**What you need to do**: Identify every line in the records below that contains the word "forall", and reproduce each one.
□ □ □ □ □ □ □
(** A settlement: at most one transaction is sent, at twice the base fee of the latest
    block; none when that is not known; and what is returned is the receipt of a
    transaction that succeeded. *)
Theorem send_tx_spec {Call} show_hash block (send : Call -> Z -> res string Z) get_receipt tx sent :
  let '(r, sent') := send_tx show_hash block send get_receipt tx sent in
  match block with
  | Ok (Some (Some fee)) =>
      sent' = (sent ++ [(tx, umul 64 fee 2)])%list /\
      (forall rc, r = Ok rc -> rc_status rc = true /\
        exists hash, send tx (umul 64 fee 2) = Ok hash /\ get_receipt hash = Ok rc)
  | _ => sent' = sent /\ forall rc, r <> Ok rc
  end.
Proof.
  destruct (send_tx show_hash block send get_receipt tx sent) as [r sent'] eqn:Hs.
  unfold send_tx, mbind, eff_bind, lift, modify, get_adjusted_gas_price in Hs.
  destruct block as [[[fee|]|]|e|]; cbn in Hs; try (injection Hs as <- <-; done).
  destruct (send tx _) as [hash|e|] eqn:Hsend; cbn in Hs; try (injection Hs as <- <-; done).
  destruct (get_receipt hash) as [rc|e|] eqn:Hr; cbn in Hs; try (injection Hs as <- <-; done).
  destruct (rc_status rc) eqn:Hst; cbn in Hs; injection Hs as <- <-; split; try done.
  intros rc' [= <-]. eauto.
Qed.

(** The orders asked for are the open priority orders of Base, whatever chain the
    solver was configured for; an encoder that leaves letters and digits alone
    gives this text. *)
Theorem request_url encode base :
  (forall p, p ∈ get_default_query_params -> encode p.1 = p.1 /\ encode p.2 = p.2) ->
  build_request_url encode base = (base +:+ "/orders?orderStatus=open&chainId=8453&orderType=Priority")%string.
Proof.
  intros He. unfold build_request_url. f_equal.
  assert (forall p, p ∈ get_default_query_params -> forall q, append_pair encode q p = append_pair id q p) as Hp.
  { intros p Hin q. unfold append_pair. by destruct (He p Hin) as [-> ->]. }
  unfold get_default_query_params in *. cbn [foldl].
  rewrite !Hp by (rewrite list_elem_of_In; cbn; tauto). reflexivity.
Qed.
Lemma request_url_witness :
  build_request_url id "https://api" = "https://api/orders?orderStatus=open&chainId=8453&orderType=Priority"%string.
Proof. apply (request_url id "https://api"). done. Defined.

(** Types and statuses of orders are read back from their text, which is what the
    request asks for. *)
Theorem order_kinds_roundtrip t s :
  order_type_of (order_type_str t) = Some t /\ order_status_of (order_status_str s) = Some s /\
  order_status_of ORDER_STATUS_OPEN = Some Open /\ order_type_of ORDER_TYPE_PRIORITY = Some Priority.
Proof. by destruct t, s. Qed.

(** The server answers a ping, and leaves every other request to warp. *)
Theorem solver_serves_ping `{WarpLib} show_error m segs :
  match accepts [Path "ping"; IsGet] m segs with
  | Some _ => serve show_error (mk_req m segs tt) = Ok PongJson
  | None => exists e, serve show_error (mk_req m segs tt) = Err e /\ causes e = refusal [Path "ping"; IsGet] m segs
  end.
Proof.
  unfold serve. destruct (accepts [Path "ping"; IsGet] m segs) as [ps|] eqn:Ha.
  - by rewrite (run_route_hit (mk_req m segs tt) ping_handler ps).
  - destruct (run_route_miss (mk_req m segs tt) ping_handler tt Ha) as (e & -> & Hc). cbn.
    unfold handle_rejection, find_cause. rewrite Hc, misses_cons. cbn [misses map concat]. rewrite app_nil_r.
    cbn [ping_handler r_match rq_method rq_segments].
    assert (omap as_solver_error (refusal [Path "ping"; IsGet] m segs) = []) as ->.
    { cbn. repeat case_match; done. }
    exists e. split; [done|]. rewrite Hc, misses_cons. cbn [misses map concat]. by rewrite app_nil_r.
Qed.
□ □ □ □ □ □ □
**Answer below**:
      (forall rc, r = Ok rc -> rc_status rc = true /\
  | _ => sent' = sent /\ forall rc, r <> Ok rc
  (forall p, p ∈ get_default_query_params -> encode p.1 = p.1 /\ encode p.2 = p.2) ->
  assert (forall p, p ∈ get_default_query_params -> forall q, append_pair encode q p = append_pair id q p) as Hp.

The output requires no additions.